Minuscule 836 (in the Gregory-Aland numbering), Θ^{ε46} (von Soden), is a 14th-century Greek minuscule manuscript of the New Testament on paper. The manuscript is not complete, it lacks Gospel of Luke.

== Description ==
The codex contains the text of the Gospel of Matthew, Gospel of Mark, and Gospel of John on 277 paper leaves (size ). The text is written in one column per page, 33 lines per page.
The headpieces are in red.

The text is divided according to the κεφαλαια (chapters), whose numbers are given at the margin, and their τιτλοι (titles of chapters) at the top of the pages. It has some notes at the margin.
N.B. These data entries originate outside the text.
Definition requireExactPaymentIntentCreationFailure (command : TransitionCommand) : result () :=
  let context_ := context command in
  let paymentId := context_ ?. "paymentId" in
  let orderId := context_ ?. "orderId" in
  let phaseId := context_ ?. "phaseId" in
  let role := context_ ?. "paymentRole" in
  let previousResultId := context_ ?. "paymentIntentFailurePreviousPaymentResultId" in
  let stateKey := context_ ?. "paymentIntentFailureCurrentStateCommandKey" in
  let resultId := context_ ?. "paymentIntentFailureResultId" in
  let attemptKey := context_ ?. "paymentIntentFailureAttemptKey" in
  let failureId := context_ ?. "paymentIntentFailureEvidenceId" in
  let provider := context_ ?. "paymentIntentFailureProvider" in
  let expectedPayment := record (context_ ?. "paymentIntentFailureExpectedPayment") in
  let failedPayment := record (context_ ?. "paymentIntentFailureFailedPayment") in
  let failure := record (context_ ?. "paymentIntentFailureEvidence") in
  let captureCutoffAt := failedPayment ?. "captureCutoffAt" in
  let failedAt := failure ?. "failedAt" in
  guard_when
    (negb (nonBlank paymentId)
     || negb (nonBlank orderId)
     || negb (nonBlank phaseId)
     || ((role !== lit "full") && (role !== lit "deposit") && (role !== lit "balance"))
     || negb (nonBlank previousResultId)
     || negb (nonBlank stateKey)
     || negb (nonBlank resultId)
     || negb (nonBlank attemptKey)
     || negb (nonBlank failureId)
     || negb (nonBlank provider)
     || (optional (aggregateId command) !== paymentId)
     || (optional (currentStateResultId command) !== previousResultId)
     || (optional (currentStateCommandKey command) !== stateKey)
     || (expectedPayment ?. "id" !== paymentId)
     || (expectedPayment ?. "orderId" !== orderId)
     || (expectedPayment ?. "phaseId" !== phaseId)
     || (expectedPayment ?. "role" !== role)
     || (expectedPayment ?. "provider" !== provider)
     || (expectedPayment ?. "status" !== lit "created")
     || (expectedPayment ?. "providerIntentId" !== Null)
     || (expectedPayment ?. "resultId" !== previousResultId)
     || (expectedPayment ?. "currentStateCommandKey" !== stateKey)
     || (expectedPayment ?. "immutable" !== Bool true)
     || (failedPayment ?. "id" !== paymentId)
     || (failedPayment ?. "orderId" !== orderId)
     || (failedPayment ?. "phaseId" !== phaseId)
     || (failedPayment ?. "role" !== role)
     || (failedPayment ?. "provider" !== provider)
     || (failedPayment ?. "previousStatus" !== lit "created")
     || (failedPayment ?. "targetStatus" !== lit "failed")
     || (failedPayment ?. "providerIntentId" !== Null)
     || (failedPayment ?. "intentCreationFailureResultId" !== failureId)
     || (failedPayment ?. "captureAuthorized" !== Bool false)
     || negb (is_instant captureCutoffAt)
     || (failedPayment ?. "resultId" !== resultId)
     || (failedPayment ?. "immutable" !== Bool true)
     || (failure ?. "id" !== failureId)
     || (failure ?. "paymentId" !== paymentId)
     || (failure ?. "provider" !== provider)
     || (failure ?. "attemptKey" !== attemptKey)
     || (failure ?. "outcome" !== lit "failed")
     || (failure ?. "providerIntentId" !== Null)
     || negb (is_instant failedAt)
     || negb (is_instant captureCutoffAt && sameInstant captureCutoffAt failedAt)
     || (failure ?. "resultId" !== resultId)
     || (failure ?. "immutable" !== Bool true)
     || (context_ ?. "paymentIntentFailurePaymentResultId" !== resultId)
     || (context_ ?. "paymentIntentFailureEvidenceResultId" !== resultId)
     || (context_ ?. "paymentIntentFailureCompleted" !== Bool true)
     || (context_ ?. "paymentIntentFailureAtomic" !== Bool true)).
Definition requireProjectedCompletionTarget (lifecycle : jstr) (command : TransitionCommand)
    : result () :=
  let context_ := context command in
  let selectedAggregateId :=
    if str_eqb lifecycle (js "Order") then context_ ?. "orderId" else context_ ?. "phaseId" in
  let selectedAggregateStateKey :=
    if str_eqb lifecycle (js "Order")
    then context_ ?. "completionOrderCurrentStateCommandKey"
    else context_ ?. "completionPhaseCurrentStateCommandKey" in
  let expectedAggregateValue :=
    if str_eqb lifecycle (js "Order")
    then context_ ?. "completionExpectedOrder"
    else context_ ?. "completionExpectedPhase" in
  let expectedAggregate := record expectedAggregateValue in
  let expected := context_ ?. "expectedCompletionFulfilmentSlotIds" in
  let outcomes := context_ ?. "completionFulfilmentSlotOutcomes" in
  let topologyId := context_ ?. "completionAuthoritativePhaseTopologyId" in
  let expectedTopologyId := context_ ?. "completionExpectedPhaseTopologyId" in
  let topologyValue := context_ ?. "completionExpectedPhaseTopology" in
  let topology := record topologyValue in
  let setId := context_ ?. "completionAuthoritativeFulfilmentSlotSetId" in
  let expectedSetId := context_ ?. "completionExpectedFulfilmentSlotSetId" in
  let setResultId := context_ ?. "completionAuthoritativeFulfilmentSlotSetResultId" in
  let authoritativeValue := context_ ?. "completionAuthoritativeFulfilmentSlotSet" in
  let authoritative := record authoritativeValue in
  let authoritativeIdsValue := authoritative ?. "slotIds" in
  let authoritativeIds := array authoritativeIdsValue in
  let authoritativeSlotsValue := authoritative ?. "slotSnapshots" in
  let authoritativeSlots := array authoritativeSlotsValue in
  let completionResultId := context_ ?. "completionResultId" in
  let expectedStatus :=
    if targetIs command "completed"
    then lit "delivered"
    else if targetIs command "partially_fulfilled"
         then lit "mixed"
         else if targetIs command "refunded" || targetIs command "cancelled_refunded"
              then lit "cancelled_refunded"
              else lit "cancelled_settled" in
  let expectedTopologyStatus :=
    if str_eqb lifecycle (js "Order")
       && currentIs command "awaiting_balance"
       && targetIs command "cancelled_settled"
    then lit "qc_passed"
    else Str (current command) in
  let expectedAggregateStatus :=
    if str_eqb lifecycle (js "OrderPhase(single)")
    then expectedTopologyStatus
    else Str (current command) in
  let authoritativeSlotById : list (value * value) := [] in
  let '(authoritativeSlotSetValidChecked, authoritativeSlotById) :=
    if authoritativeSlots !== Undefined then
    every_with (λ authoritativeSlotById value_,
      if negb (is_record value_) then
        (false, authoritativeSlotById)
      else
      let slot := value_ in
      if negb (nonBlank (slot ?. "id"))
         || map_has authoritativeSlotById (slot ?. "id")
         || negb
              (truthy
                 (when_defined authoritativeIds
                    (Bool (includes (elements authoritativeIds) (slot ?. "id")))))
         || (slot ?. "orderId" !== context_ ?. "orderId")
         || (slot ?. "phaseId" !== context_ ?. "phaseId")
         || negb (nonBlank (slot ?. "sourceResultId"))
         || negb (nonBlank (slot ?. "sourceCurrentStateCommandKey"))
         || (slot ?. "immutable" !== Bool true) then
        (false, authoritativeSlotById)
      else
      let authoritativeSlotById := map_set authoritativeSlotById (slot ?. "id") slot in
      (true, authoritativeSlotById)) authoritativeSlotById (elements authoritativeSlots)
  else (false, authoritativeSlotById) in
  let authoritativeSlotSetValid :=
    authoritativeSlotSetValidChecked
    && (Integral (zlength authoritativeSlotById) === lengthV authoritativeIds) in
  let ids : list value := [] in
  let hasDeliveredOutcome := false in
  let hasCancelledRefundedOutcome := false in
  let '(validChecked, (hasDeliveredOutcome, hasCancelledRefundedOutcome, ids)) :=
    if
      ((str_eqb lifecycle (js "Order")
        && (optional (aggregateId command) === context_ ?. "orderId"))
       || (str_eqb lifecycle (js "OrderPhase(single)")
           && (optional (aggregateId command) === context_ ?. "phaseId")))
    && nonBlank selectedAggregateId
    && nonBlank selectedAggregateStateKey
    && nonBlank (expectedAggregate ?. "resultId")
    && (optional (currentStateResultId command) === expectedAggregate ?. "resultId")
    && (optional (currentStateCommandKey command) === selectedAggregateStateKey)
    && (expectedAggregate ?. "id" === selectedAggregateId)
    && (expectedAggregate ?. "orderId" === context_ ?. "orderId")
    && (expectedAggregate ?. "phaseId" === context_ ?. "phaseId")
    && (expectedAggregate ?. "status" === expectedAggregateStatus)
    && (expectedAggregate ?. "currentStateCommandKey" === selectedAggregateStateKey)
    && (expectedAggregate ?. "phaseTopologyId" === topologyId)
    && (expectedAggregate ?. "fulfilmentSlotSetId" === setId)
    && (expectedAggregate ?. "fulfilmentSlotSetResultId" === setResultId)
    && (expectedAggregate ?. "immutable" === Bool true)
    && nonBlank topologyId
    && (topologyId === context_ ?. "phaseId")
    && (expectedTopologyId === topologyId)
    && (topology ?. "id" === topologyId)
    && (topology ?. "orderId" === context_ ?. "orderId")
    && (topology ?. "kind" === lit "single")
    && (topology ?. "status" === expectedTopologyStatus)
    && (topology ?. "authoritativeFulfilmentSlotSetId" === setId)
    && (topology ?. "authoritativeFulfilmentSlotSetResultId" === setResultId)
    && (topology ?. "immutable" === Bool true)
    && nonBlank setId
    && (expectedSetId === setId)
    && nonBlank setResultId
    && nonBlank (optional (ownershipSnapshotId command))
    && (optional (ownershipSnapshotId command) === setId)
    && nonBlank (optional (ownershipSnapshotResultId command))
    && (optional (ownershipSnapshotResultId command) === setResultId)
    && (authoritative ?. "id" === setId)
    && (authoritative ?. "orderId" === context_ ?. "orderId")
    && (authoritative ?. "phaseId" === context_ ?. "phaseId")
    && (authoritative ?. "phaseTopologyId" === topologyId)
    && (authoritative ?. "resultId" === setResultId)
    && (authoritative ?. "completionResultId" === completionResultId)
    && (authoritative ?. "completionTarget" === Str (target command))
    && (authoritative ?. "sourceStatus" === Str (current command))
    && (authoritative ?. "immutable" === Bool true)
    && (context_ ?. "completionSlotSetOrderId" === context_ ?. "orderId")
    && (context_ ?. "completionSlotSetPhaseId" === context_ ?. "phaseId")
    && (context_ ?. "completionSlotSetPhaseTopologyId" === topologyId)
    && (authoritativeIds !== Undefined)
    && (0 <? js_len authoritativeIds)
    && forallb nonBlank (elements authoritativeIds)
    && (zlength (set_of (elements authoritativeIds)) =? js_len authoritativeIds)
    && (authoritativeSlots !== Undefined)
    && (js_len authoritativeSlots =? js_len authoritativeIds)
    && authoritativeSlotSetValid
    && nonBlank completionResultId
    && (context_ ?. "completionResultAtomic" === Bool true)
    && is_array expected
    && (0 <? js_len expected)
    && (zlength (set_of (elements expected)) =? js_len expected)
    && forallb nonBlank (elements expected)
    && hasSameNonEmptyStringSet expected authoritativeIds
    && is_array outcomes
    && (js_len outcomes =? js_len expected) then
    every_with (λ '(hasDeliveredOutcome, hasCancelledRefundedOutcome, ids) value_,
      if negb (is_record value_) then
        (false, (hasDeliveredOutcome, hasCancelledRefundedOutcome, ids))
      else
      let outcome := value_ in
      let status := outcome ?. "status" in
      let hasDeliveredOutcome := if status === lit "delivered" then
        true
      else
        hasDeliveredOutcome in
      let hasCancelledRefundedOutcome := if status === lit "cancelled_refunded" then
        true
      else
        hasCancelledRefundedOutcome in
      let source :=
        if nonBlank (outcome ?. "slotId")
        then map_get authoritativeSlotById (outcome ?. "slotId")
        else Undefined in
      if nonBlank (outcome ?. "slotId")
         && (source !== Undefined)
         && (source ?. "status" === status)
         && (source ?. "sourceResultId" === outcome ?. "sourceResultId")
         && (source ?. "sourceCurrentStateCommandKey"
               === outcome ?. "sourceCurrentStateCommandKey")
         && nonBlank (outcome ?. "sourceResultId")
         && nonBlank (outcome ?. "sourceCurrentStateCommandKey")
         && (outcome ?. "resultId" === completionResultId)
         && (outcome ?. "completionTarget" === Str (target command))
         && (outcome ?. "immutable" === Bool true)
         && negb (set_has ids (outcome ?. "slotId"))
         && includes (elements expected) (outcome ?. "slotId")
         && (outcome ?. "orderId" === context_ ?. "orderId")
         && (outcome ?. "phaseId" === context_ ?. "phaseId")
         && (if expectedStatus === lit "mixed"
             then (status === lit "delivered") || (status === lit "cancelled_refunded")
             else status === expectedStatus)
      then (true,
            (hasDeliveredOutcome, hasCancelledRefundedOutcome, set_add ids (outcome ?. "slotId")))
      else (false, (hasDeliveredOutcome, hasCancelledRefundedOutcome, ids)))
             (hasDeliveredOutcome, hasCancelledRefundedOutcome, ids) (elements outcomes)
  else (false, (hasDeliveredOutcome, hasCancelledRefundedOutcome, ids)) in
  let valid :=
    validChecked
    && forallb (λ id, set_has ids id) (elements expected)
    && ((expectedStatus !== lit "mixed")
        || (hasDeliveredOutcome && hasCancelledRefundedOutcome)) in
  guard_when ((context_ ?. "completionProjectedTarget" !== Str (target command)) || negb valid).
(* ===== verification/Upload.v ===== *)
(** The validation of uploads
    (apps/backend/src/modules/storage/upload-validation.ts): the metadata that a
    client declares, the signature of the content, and, of
    modules/storage/upload.service.ts, the inspection of a stored archive
    through range reads.  The archive itself is in Archive.v.  A field of the
    metadata whose type the code tests is a [value].  The tables of Unicode
    behind [toLowerCase] and [toUpperCase] are the parameter [Casing]; the range
    reads of the object store and the streams and the checksum of node:zlib are
    the parameter [Storage], whose laws are [StorageLaws]. *)
From S2P Require Import Prelude Text Digest Values Archive.

Import Archive.

Class Casing := { toLowerCase : jstr → jstr; toUpperCase : jstr → jstr }.

Module Upload.
Section Upload.
Context {casing : Casing}.

(** ** Formats *)

Definition MAX_MODEL_SIZE_BYTES : Z := 100 * 1024 * 1024.
Definition MAX_PHOTO_SIZE_BYTES : Z := 20 * 1024 * 1024.

Inductive UploadKind := model | photo.
Inductive UploadFormat := STL | STEP | ThreeMF | JPEG | PNG | WEBP.

#[global] Instance UploadFormat_eq_dec : EqDecision UploadFormat.
Proof. solve_decision. Defined.

Definition format_name (f : UploadFormat) : jstr :=
  match f with
  | STL => js "STL" | STEP => js "STEP" | ThreeMF => js "3MF"
  | JPEG => js "JPEG" | PNG => js "PNG" | WEBP => js "WEBP"
  end.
It contains a commentary of Theophylact.

== Text ==
The Greek text of the codex is a representative of the Byzantine text-type. Kurt Aland placed it in Category V.

It was not examined by the Claremont Profile Method.

- Textual variants
- Matthew 1:3b-4a δε εγεννησε τον Αραμ. Αραμ δε εγεννησε τον Αμιναδαβ, Αμιναδαβ δε εγεννησε ] omit
- Matthew 1:24 – διεγερθεις δε ο Ιωσεφ απο ] διεγερθεις δε α απο

== History ==

C. R. Gregory dated the manuscript to the 14th century. Currently the manuscript is dated by the INTF to the 14th century. The manuscript once belonged to the Convent of S. Marco de Florentia des Predigerordens as minuscule 196.

The manuscript was examined and described by Angelo Maria Bandini. It was added to the list of New Testament manuscripts by Gregory (836^{e}). Gregory saw it in 1886. It was digitized in 2009.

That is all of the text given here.